## Work request
Exactly as given, transcribe each entry that follows.

[Saved data entries]
(* ===== verification/Boot.v ===== *)
(** * Starting the log and the loop device

    [initlog] of kernel/log.c, which finds the log through the superblock and recovers, and
    the device of kernel/proc.c through which a process talks to another's pipes. *)

From stdpp Require Import base list gmap strings.
From Stdlib Require Import ZArith Lia.
From S2P Require Import Prelude CString Bytes Spinlock Proc Kalloc Pipe Disk Bio Cache Log LogSafety Store Fs FsBlocks File Syscall SysFile.
Open Scope Z_scope.

Section initlog.
Context {D : Type} `{HD : Driver D} `{HE : FsEnv (logsys D)}.

(** sizeof(struct logheader): the count and LOGSIZE sector numbers. *)
Definition LOGHEADER_SIZE : Z := 4 + 4 * LOGSIZE.

Definition initlog : K (fsys (logsys D)) unit :=
  if 512 <=? LOGHEADER_SIZE then panic "initlog: too big logheader"
  else
    zoom the_store (upd_log (set_l_lock false)) ;;;
    let! root := gets ROOT_DEV in
    let! r := ext2_init_dev (GETDEVTYPE root) (GETDEVNUM root) in
    (if r =? 1 then kret tt
     else
       let! sb := fs1_readsb root in
       zoom the_store (upd_log (set_geometry (i32 (sb_size sb - sb_nlog sb)) (i32 (sb_nlog sb))))) ;;;
    zoom the_store (upd_log (set_l_dev (i32 root))) ;;;
    zoom the_store recover_from_log.
End initlog.

(** On the small file system the log is found in its last sectors, and is empty. *)
Theorem initlog_finds_log :
  wp initlog (demo_fsys (Logsys (Log true 0 0 0 0 0 0 (replicate (Z.to_nat LOGSIZE) 0))
                          (final (binit (machine_cache fs_image)).2)))
    (fun _ s' _ => let g := lg (store s') in
       l_start g = 24 /\ l_size g = 16 /\ l_dev g = 1 /\ lh_n g = 0 /\ l_lock g = false).
Proof. vm_compute. repeat split. Qed.

Section procloop.
Context {S : Type} `{HB : BlockOps S} `{HE : FsEnv S} `{HT : TxOps S} `{HK : SockOps S}.
(** Whether a pipe's lock is obtained in time, and what the local variable [tp] held: it is
    not initialised. *)
Context (got : Z -> bool) (tp0 : option nat).
Notation UK := (K (ptable (uenv S))).

(** The process whose pid is the device's minor number. *)
Definition loop_target (minor : Z) : UK (option nat) :=
  lock_cli ptable_lock ;;;
  let! f := find_node (fun p => pid p =? minor) in
  unlock_cli ptable_lock ;;;
  kret (match f with Some i => Some i | None => tp0 end).

Definition procloopread (minor n : Z) : UK (Z * list Z) :=
  let! tp := loop_target minor in
  match tp with
  | None => kret (0, [])
  | Some i =>
      let! p := get_proc i in
      let! k := was_killed in
      match rpipe p with
      | Some f => kop (fileread got k f n)
      | None => fault
      end
  end.

Definition procloopwrite (minor : Z) (buf : list Z) (n : Z) : UK Z :=
  let! tp := loop_target minor in
  match tp with
  | None => kret 0
  | Some i =>
      let! p := get_proc i in
      let! k := was_killed in
      match wpipe p with
      | Some f => kop (filewrite got k f buf n)
      | None => fault
      end
  end.
End procloop.
(** The loop from the place where the last one ended. *)
Lemma malloc_loop_wp h F A top nu q (Q : Z -> heap E -> list event -> Prop) fuel :
  heap_ok h F A top -> freep h <> 0 -> 0 < nu -> nu * HDR < 2 ^ 31 ->
  hptr h !! freep h = Some q -> (2 * length F + 2 <= fuel)%nat ->
  (forall h' t, Forall (fun b => b.2 < nu) F -> heap_ok h' F A top -> Q 0 h' t) ->
  (forall r h' t, taken nu F A top r h' -> Q r h' t) ->
  (forall r h' t, taken nu (give top (chunk nu) F) A (top + chunk nu * HDR) r h' -> Q r h' t) ->
  wp (malloc_loop fuel nu (freep h) q) h Q.
Proof.
  intros H Hf Hnu Hlt Hq Hfuel H0 H1 H2. apply (search h F A top nu Q H Hf Hnu); [by auto|done|lia|].
  intros prevp HF. destruct (freep_small _ _ _ _ nu H Hf Hnu HF) as (n & Hn & Hn').
  destruct (fuel - length F)%nat as [|fuel'] eqn:Ef; [lia|]. cbn [malloc_loop]. wp_steps.
  apply (get_size_wp _ _ n); [done|]. rewrite (proj2 (Z.leb_gt nu n)) by done. wp_steps. rewrite Z.eqb_refl. wp_steps.
  apply (morecore_wp h F A top); try done.
  - intros h' t Hok. wp_steps. by apply H0.
  - intros h' t Hok Hf'. wp_steps. rewrite (proj2 (Z.eqb_neq _ _)) by done. wp_steps.
    destruct (freep_next _ _ _ _ Hok Hf') as [q' Hq']. apply (get_ptr_wp _ _ q'); [done|].
    apply (search h' _ A _ nu _ Hok Hf' Hnu); [intros; by apply H2|done| |].
    + pose proof (give_length top (chunk nu) F). lia.
    + intros prevp' HF'. exfalso. destruct (give_top_big h F A top (chunk nu) H) as (b & Hb & Hbn).
      apply (proj1 (Forall_forall _ _) HF') in Hb. unfold chunk in Hbn. case_match; lia.
Qed.

(** The first call makes the list of one header, of no units. *)
Lemma first_call h F A top : heap_ok h F A top -> freep h = 0 ->
  F = [] /\ A = [] /\ heap_ok (set_hsize base 0 (set_hptr base base (set_freep base h))) [] [] top.
Proof.
  intros H Hf. destruct (hk_top _ _ _ _ H) as (Hbrk & Hb0 & Htop). destruct (hk_ring _ _ _ _ H) as [(_ & -> & ->)|(Hin & _)].
  - split_and!; try done. destruct H. split; try done. right. simpl.
    split_and!; [left|by rewrite lookup_insert_eq..].
    intros a n Ha. by apply not_elem_of_nil in Ha.
  - exfalso. rewrite Hf in Hin. apply elem_of_cons in Hin as [?|Hin]; [lia|].
    apply (sorted_nodes _ _ _ (hk_sorted _ _ _ _ H)) in Hin. lia.
Qed.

## Output for this exercise
(* ===== verification/Boot.v ===== *)
(** * Starting the log and the loop device

    [initlog] of kernel/log.c, which finds the log through the superblock and recovers, and
    the device of kernel/proc.c through which a process talks to another's pipes. *)

From stdpp Require Import base list gmap strings.
From Stdlib Require Import ZArith Lia.
From S2P Require Import Prelude CString Bytes Spinlock Proc Kalloc Pipe Disk Bio Cache Log LogSafety Store Fs FsBlocks File Syscall SysFile.
Open Scope Z_scope.

Section initlog.
Context {D : Type} `{HD : Driver D} `{HE : FsEnv (logsys D)}.

(** sizeof(struct logheader): the count and LOGSIZE sector numbers. *)
Definition LOGHEADER_SIZE : Z := 4 + 4 * LOGSIZE.

Definition initlog : K (fsys (logsys D)) unit :=
  if 512 <=? LOGHEADER_SIZE then panic "initlog: too big logheader"
  else
    zoom the_store (upd_log (set_l_lock false)) ;;;
    let! root := gets ROOT_DEV in
    let! r := ext2_init_dev (GETDEVTYPE root) (GETDEVNUM root) in
    (if r =? 1 then kret tt
     else
       let! sb := fs1_readsb root in
       zoom the_store (upd_log (set_geometry (i32 (sb_size sb - sb_nlog sb)) (i32 (sb_nlog sb))))) ;;;
    zoom the_store (upd_log (set_l_dev (i32 root))) ;;;
    zoom the_store recover_from_log.
End initlog.

(** On the small file system the log is found in its last sectors, and is empty. *)
Theorem initlog_finds_log :
  wp initlog (demo_fsys (Logsys (Log true 0 0 0 0 0 0 (replicate (Z.to_nat LOGSIZE) 0))
                          (final (binit (machine_cache fs_image)).2)))
    (fun _ s' _ => let g := lg (store s') in
       l_start g = 24 /\ l_size g = 16 /\ l_dev g = 1 /\ lh_n g = 0 /\ l_lock g = false).
Proof. vm_compute. repeat split. Qed.

Section procloop.
Context {S : Type} `{HB : BlockOps S} `{HE : FsEnv S} `{HT : TxOps S} `{HK : SockOps S}.
(** Whether a pipe's lock is obtained in time, and what the local variable [tp] held: it is
    not initialised. *)
Context (got : Z -> bool) (tp0 : option nat).
Notation UK := (K (ptable (uenv S))).

(** The process whose pid is the device's minor number. *)
Definition loop_target (minor : Z) : UK (option nat) :=
  lock_cli ptable_lock ;;;
  let! f := find_node (fun p => pid p =? minor) in
  unlock_cli ptable_lock ;;;
  kret (match f with Some i => Some i | None => tp0 end).

Definition procloopread (minor n : Z) : UK (Z * list Z) :=
  let! tp := loop_target minor in
  match tp with
  | None => kret (0, [])
  | Some i =>
      let! p := get_proc i in
      let! k := was_killed in
      match rpipe p with
      | Some f => kop (fileread got k f n)
      | None => fault
      end
  end.

Definition procloopwrite (minor : Z) (buf : list Z) (n : Z) : UK Z :=
  let! tp := loop_target minor in
  match tp with
  | None => kret 0
  | Some i =>
      let! p := get_proc i in
      let! k := was_killed in
      match wpipe p with
      | Some f => kop (filewrite got k f buf n)
      | None => fault
      end
  end.
End procloop.
(** The loop from the place where the last one ended. *)
Lemma malloc_loop_wp h F A top nu q (Q : Z -> heap E -> list event -> Prop) fuel :
  heap_ok h F A top -> freep h <> 0 -> 0 < nu -> nu * HDR < 2 ^ 31 ->
  hptr h !! freep h = Some q -> (2 * length F + 2 <= fuel)%nat ->
  (forall h' t, Forall (fun b => b.2 < nu) F -> heap_ok h' F A top -> Q 0 h' t) ->
  (forall r h' t, taken nu F A top r h' -> Q r h' t) ->
  (forall r h' t, taken nu (give top (chunk nu) F) A (top + chunk nu * HDR) r h' -> Q r h' t) ->
  wp (malloc_loop fuel nu (freep h) q) h Q.
Proof.
  intros H Hf Hnu Hlt Hq Hfuel H0 H1 H2. apply (search h F A top nu Q H Hf Hnu); [by auto|done|lia|].
  intros prevp HF. destruct (freep_small _ _ _ _ nu H Hf Hnu HF) as (n & Hn & Hn').
  destruct (fuel - length F)%nat as [|fuel'] eqn:Ef; [lia|]. cbn [malloc_loop]. wp_steps.
  apply (get_size_wp _ _ n); [done|]. rewrite (proj2 (Z.leb_gt nu n)) by done. wp_steps. rewrite Z.eqb_refl. wp_steps.
  apply (morecore_wp h F A top); try done.
  - intros h' t Hok. wp_steps. by apply H0.
  - intros h' t Hok Hf'. wp_steps. rewrite (proj2 (Z.eqb_neq _ _)) by done. wp_steps.
    destruct (freep_next _ _ _ _ Hok Hf') as [q' Hq']. apply (get_ptr_wp _ _ q'); [done|].
    apply (search h' _ A _ nu _ Hok Hf' Hnu); [intros; by apply H2|done| |].
    + pose proof (give_length top (chunk nu) F). lia.
    + intros prevp' HF'. exfalso. destruct (give_top_big h F A top (chunk nu) H) as (b & Hb & Hbn).
      apply (proj1 (Forall_forall _ _) HF') in Hb. unfold chunk in Hbn. case_match; lia.
Qed.

(** The first call makes the list of one header, of no units. *)
Lemma first_call h F A top : heap_ok h F A top -> freep h = 0 ->
  F = [] /\ A = [] /\ heap_ok (set_hsize base 0 (set_hptr base base (set_freep base h))) [] [] top.
Proof.
  intros H Hf. destruct (hk_top _ _ _ _ H) as (Hbrk & Hb0 & Htop). destruct (hk_ring _ _ _ _ H) as [(_ & -> & ->)|(Hin & _)].
  - split_and!; try done. destruct H. split; try done. right. simpl.
    split_and!; [left|by rewrite lookup_insert_eq..].
    intros a n Ha. by apply not_elem_of_nil in Ha.
  - exfalso. rewrite Hf in Hin. apply elem_of_cons in Hin as [?|Hin]; [lia|].
    apply (sorted_nodes _ _ _ (hk_sorted _ _ _ _ H)) in Hin. lia.
Qed.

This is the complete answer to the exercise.